European Enforcement Begins

The EU AI Act reached a critical milestone on August 2, 2025, when the European AI Office became fully operational and administrative fines took effect. Companies operating general-purpose AI models now face immediate compliance obligations, including technical documentation requirements, public copyright summaries, detailed model cards, and proof of EU copyright law compliance.

The penalty structure carries significant weight: fines up to €35 million or 7% of global turnover for prohibited practices, with proportional penalties for other violations. Companies with AI models posing systemic risks must immediately implement comprehensive risk assessment and mitigation measures.
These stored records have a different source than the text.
(** A new slab goes in front of the others. *)
Lemma create_view os s live gs :
  8 ≤ os ≤ 4096 → view os s live gs →
  ∃ sb fl h' out,
    let s' := mkState (cache s) h' ({[fresh (pages s)]} ∪ pages s) in
    slab_create os s = Ok (sb, s', out) ∧ fl ≠ [] ∧
    view os (mkState (mkCache (sb :: slabs (cache s)) (osize (cache s)) (name (cache s))) h' (pages s')) live ((sb, fl) :: gs).
Proof.
  intros Hos Hv. set (page := fresh (pages s)). set (base := SLAB_SIZE * Zpos page).
  assert (page ∉ pages s) as Hfresh by apply is_fresh.
  assert (0 < SLAB_SIZE / os) as Hn by (unfold SLAB_SIZE; apply Z.div_str_pos; lia).
  assert (∀ x, x ∈ gs → base + SLAB_SIZE ≤ memory (fst x) ∨ memory (fst x) + SLAB_SIZE ≤ base) as Hapart.
  { intros x Hx. destruct (v_pages _ _ _ _ Hv x Hx) as (q & Hq & ->). assert (q ≠ page) by (intros ->; done).
    unfold base, SLAB_SIZE. lia. }
  destruct (carve_ok base os (Z.to_nat (SLAB_SIZE / os)) Hos 0 None [] (mkState (cache s) (words s) ({[page]} ∪ pages s)))
    as (fl' & h' & Hrun & Hch & Hk); [done|intros a Ha; by apply elem_of_nil in Ha|lia|].
  rewrite Z.mul_0_r, Z.add_0_r in Hrun. rewrite app_nil_r in Hch. cbn [cache words pages] in *.
  exists (mkSlab base fl' os (SLAB_SIZE / os) (SLAB_SIZE / os)), (reverse (objs base os 0 (Z.to_nat (SLAB_SIZE / os)))), h'.
  assert (∀ a, obj_of os base a → a ∉ live) as Hnotlive.
  { intros a Ha (x & Hx & Hax)%(v_live _ _ _ _ Hv). pose proof (obj_range _ _ _ Hos Ha). pose proof (obj_range _ _ _ Hos Hax).
    specialize (Hapart x Hx). lia. }
  eexists. split_and!.
  - unfold slab_create. eapply bind_Ok; [reflexivity|]. fold page base. destruct (Z.eqb_spec os 0); [lia|].
    eapply bind_Ok; [exact Hrun|]. eapply bind_Ok; [reflexivity|]. reflexivity.
  - intros Hnil. assert (base ∈ reverse (objs base os 0 (Z.to_nat (SLAB_SIZE / os)))) as Hin; [|rewrite Hnil in Hin; by apply elem_of_nil in Hin].
    apply objs_all; [done|]. exists 0. split; [lia|lia].
  - constructor; cbn [cache slabs osize name words pages]; rewrite ?fmap_cons; cbn [fst memory].
    + apply (v_os _ _ _ _ Hv).
    + by rewrite (v_slabs _ _ _ _ Hv).
    + constructor.
      * constructor; simpl; try done.
        -- rewrite length_reverse. unfold objs. rewrite length_fmap, length_seq. lia.
        -- rewrite reverse_Permutation. apply NoDup_objs. lia.
        -- intros a. by apply objs_all.
        -- intros a Ha. rewrite objs_all by done. naive_solver.
      * apply Forall_forall. intros x Hx. pose proof (v_good _ _ _ _ Hv) as Hg. rewrite Forall_forall in Hg. specialize (Hg x Hx).
        eapply good_words; [|exact Hg]. intros a Ha. apply Hk. intros j Hj.
        pose proof (obj_range _ _ _ Hos (g_obj _ _ _ _ Hg a Ha)).
        assert (obj_of os base (base + os * Z.of_nat j)) as Hobj by (exists (Z.of_nat j); split; [lia|done]).
        pose proof (obj_range _ _ _ Hos Hobj). specialize (Hapart x Hx). lia.
    + apply NoDup_cons. split; [|apply (v_bases _ _ _ _ Hv)]. intros (sb & Hb & Hin)%list_elem_of_fmap.
      apply list_elem_of_fmap in Hin as (x & -> & Hx). specialize (Hapart x Hx). unfold SLAB_SIZE in *. lia.
    + intros x [->|Hx]%elem_of_cons; [exists page; split; [set_solver|done]|].
      destruct (v_pages _ _ _ _ Hv x Hx) as (p & Hp & ?). exists p. split; [set_solver|done].
    + intros a (x & Hx & Ha)%(v_live _ _ _ _ Hv). exists x. split; [by right|done].
Qed.
(** The program itself stops at its statistics: the counters have no value. *)
Lemma main_stats_unset : FileCache.main 0 (FileCache.mkState FileCache.create_file_cache ∅) = UB Uninitialised.
Proof. vm_compute. reflexivity. Qed.

(** ** Theorems *)
Section Theorems.
Import FileCache CacheSpec.

(** C18: any sequence of reads, writes, flushes, removals, prefetches and
    flushes of everything, on a new cache and any disk, runs without undefined
    behaviour and does what the map from names to contents does: a cached name
    is answered from the map, another one is loaded from the disk (its first 4095
    bytes) unless ten files are cached, in which case reads return [NULL] and
    writes -1; flushing puts the contents of the map on the disk.  The caller of
    a read sees the contents up to the first NUL. *)
Theorem file_cache_refines (ops : list op) (dk : gmap string file) :
  Forall (λ o, Forall (λ name, String.length name ≤ 255)%nat (op_names o)) ops →
  ∃ replies s m out,
    run_ops ops (mkState create_file_cache dk) = Ok (replies, s, out) ∧
    spec_ops ops ∅ dk = (replies, m, disk s) ∧ inv s m.
Proof.
  intros Hn. destruct (run_ops_ok ops _ ∅ (cache_create_inv dk) Hn) as (rs & s & out & m & Hr & Hi & Hs). by exists rs, s, m, out.
Qed.

Lemma file_cache_refines_witness :
  ∃ replies s m out,
    run_ops [OWrite 1 "a" (String.list_ascii_of_string "x"); OFlushAll; ORead 2 "b"]
      (mkState create_file_cache {[ "b" := Data [] ]}) = Ok (replies, s, out) ∧
    spec_ops [OWrite 1 "a" (String.list_ascii_of_string "x"); OFlushAll; ORead 2 "b"] ∅ {[ "b" := Data [] ]} = (replies, m, disk s) ∧ inv s m.
Proof. apply file_cache_refines. repeat (constructor; [repeat constructor|]). constructor. Defined.

(** What is written to the cache, flushed, removed and read again comes
    back from the disk (as a string: up to its first NUL), for every text that
    fits a buffer and every name that is not a directory. *)
Theorem write_flush_read (t1 t2 : Z) (name : string) (bytes : list Ascii.ascii) (dk : gmap string file) :
  (String.length name ≤ 255)%nat → (length bytes < BufferPool.BUFFER_SIZE)%nat → dk !! name ≠ Some Dir →
  ∃ s out,
    run_ops [OWrite t1 name bytes; OFlush name; ORemove name; ORead t2 name] (mkState create_file_cache dk) =
      Ok ([RStatus 0; RStatus 0; RDone; RText (Some (until_nul bytes))], s, out) ∧
    disk s = <[name := Data bytes]> dk.
Proof.
  intros Hn Hb Hd. destruct (run_ops_ok [OWrite t1 name bytes; OFlush name; ORemove name; ORead t2 name] _ ∅ (cache_create_inv dk))
    as (rs & s & out & m & Hr & _ & Hs); [by rewrite !Forall_cons, Forall_nil; cbn [op_names]; rewrite !Forall_cons, Forall_nil|].
  cbn [spec_ops spec_op disk] in Hs. unfold write_spec in Hs. rewrite decide_True in Hs by done.
  rewrite decide_False in Hs by (rewrite map_size_empty; lia). cbn [fst snd] in Hs. unfold flush_spec in Hs. rewrite lookup_insert_eq in Hs.
  assert (take (BufferPool.BUFFER_SIZE - 1) bytes = bytes) as Ht by (apply take_ge; unfold BufferPool.BUFFER_SIZE in *; lia).
  destruct (dk !! name) as [[old|]|] eqn:E; [|done|]; cbn [fst snd] in Hs; unfold read_spec in Hs;
    rewrite lookup_delete_eq, delete_insert_id, decide_False in Hs by (rewrite ?map_size_empty; done);
    rewrite lookup_insert_eq, Ht in Hs; cbn [fst snd fmap option_fmap option_map] in Hs; injection Hs as <- _ Hdk; by exists s, out.
Qed.

Lemma write_flush_read_witness :
  ∃ s out,
    run_ops [OWrite 1 "f" (String.list_ascii_of_string "text"); OFlush "f"; ORemove "f"; ORead 2 "f"] (mkState create_file_cache ∅) =
      Ok ([RStatus 0; RStatus 0; RDone; RText (Some (until_nul (String.list_ascii_of_string "text")))], s, out) ∧
    disk s = <[ "f" := Data (String.list_ascii_of_string "text") ]> ∅.
Proof. apply write_flush_read; [simpl; lia|simpl; unfold BufferPool.BUFFER_SIZE; lia|done]. Defined.

(** Whenever there are more files than [max_files], [evict_lru_files]
    reads the name of an entry it has just freed (or, with no file cached and a
    negative bound, reads outside its array); otherwise it does nothing. *)
Theorem evict_uses_freed (max_files : Z) (ops : list op) (dk : gmap string file) s out replies :
  Forall (λ o, Forall (λ name, String.length name ≤ 255)%nat (op_names o)) ops →
  run_ops ops (mkState create_file_cache dk) = Ok (replies, s, out) →
  evict_lru_files max_files s =
    let n := base.size (snd (fst (spec_ops ops ∅ dk))) in
    if Z.of_nat n <=? max_files then Ok (tt, s, []) else UB (if decide (n = 0%nat) then OutOfBounds else UseAfterFree).
Proof.
  intros Hn Hrun. destruct (run_ops_ok ops _ ∅ (cache_create_inv dk) Hn) as (rs & s' & out' & m & Hr & Hi & Hs).
  rewrite Hr in Hrun. injection Hrun as <- <- <-. cbn [disk] in Hs. rewrite Hs. by apply file_evict_ok.
Qed.

Lemma evict_uses_freed_witness :
  ∃ replies s out, run_ops [OWrite 1 "a" []] (mkState create_file_cache ∅) = Ok (replies, s, out) ∧ evict_lru_files 0 s = UB UseAfterFree.
Proof.
  assert (Forall (λ o, Forall (λ name, String.length name ≤ 255)%nat (op_names o)) [OWrite 1 "a" []]) as Hn by repeat constructor.
  destruct (run_ops_ok [OWrite 1 "a" []] _ ∅ (cache_create_inv ∅) Hn) as (rs & s & out & m & Hr & _).
  exists rs, s, out. split; [exact Hr|]. exact (evict_uses_freed 0 _ ∅ s out rs Hn Hr).
Defined.

End Theorems.
(* ===== verification/LockingTxn.v ===== *)
(** * Locking transactions: [concurrency-and-multithreading/deadlock_mutex_txn.c]

    Transactions buffer their writes and lock the keys they write; a
    transaction that has to wait looks for a cycle among those that wait and
    aborts the youngest of it.  [LockTxn] is the key table, the transactions,
    the search and the functions of the lock protocol, each as the code runs it
    when no other thread interferes; [Calls] runs such calls of several
    transactions one after another, a call being left only where it sleeps in
    [pthread_cond_wait].  These are some of the runs of the program, not all:
    calls that overlap, access by access, are the subject of [LockingRaces].
    [DetectSpec] is about the search, [LockSpec] about the locks. *)
From stdpp Require Import base list gmap strings relations.
From Stdlib Require Import ZArith Lia.
From Stdlib Require Ascii String.
From S2P Require Import Prelude WaitForGraph.

Module LockTxn.

Definition MAX_KEYS : nat := 128.
Definition MAX_KEY_LEN : nat := 64.
Definition MAX_VALUE_LEN : nat := 256.
Definition MAX_TXNS : nat := 256.

(** [versions] is never used; [lock.mtx] is [locked] below. *)
Record KeyEntry : Set := mkEntry { key : string; value : string; owner_txn : nat; used : bool }.

Inductive txn_status : Set := TXN_ACTIVE | TXN_ABORTED | TXN_COMMITTED.

#[export] Instance txn_status_eq_dec : EqDecision txn_status.
Proof. solve_decision. Defined.

Record Transaction : Set := mkTxn {
  id : nat;
  start_ts : Z;
  status : txn_status;
  writes : list (nat * string);
  held_keys : list bool
}.

(** [locked] is the key whose mutex the running thread holds; locking it again
    never returns. *)
Record state : Set := mkState {
  store : list KeyEntry;
  txns : list (option Transaction);
  global_ts : Z;
  next_txn_id : nat;
  wait_for : list (list bool);
  locked : option nat
}.

Definition empty_entry : KeyEntry := mkEntry "" "" 0 false.

Definition init : state :=
  mkState (replicate MAX_KEYS empty_entry) (replicate MAX_TXNS None) 1 1
    (replicate MAX_TXNS (replicate MAX_TXNS false)) None.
To ease compliance burdens, the EU published a voluntary Code of Conduct for General Purpose AI on July 10, 2025. Developed by 13 independent experts with input from over 1,000 stakeholders, companies that voluntarily adopt the code can demonstrate AI Act compliance while reducing administrative overhead and gaining greater legal certainty. Many US tech companies have agreed to comply with the Code of Conduct.

AI Litigation

Employment. The first major lawsuit challenging AI hiring tools, Mobley v. Workday, was certified as a class action on May 16, 2025. The case involves hundreds of millions of potential class members claiming age discrimination through AI-powered recruitment systems, establishing precedent that both AI vendors like Workday and the employers who use their tools face potential liability for discriminatory outcomes. This dual-liability framework signals that AI discrimination cases will likely target entire technology supply chains rather than individual companies, dramatically expanding the scope of potential legal exposure in the rapidly growing AI hiring market.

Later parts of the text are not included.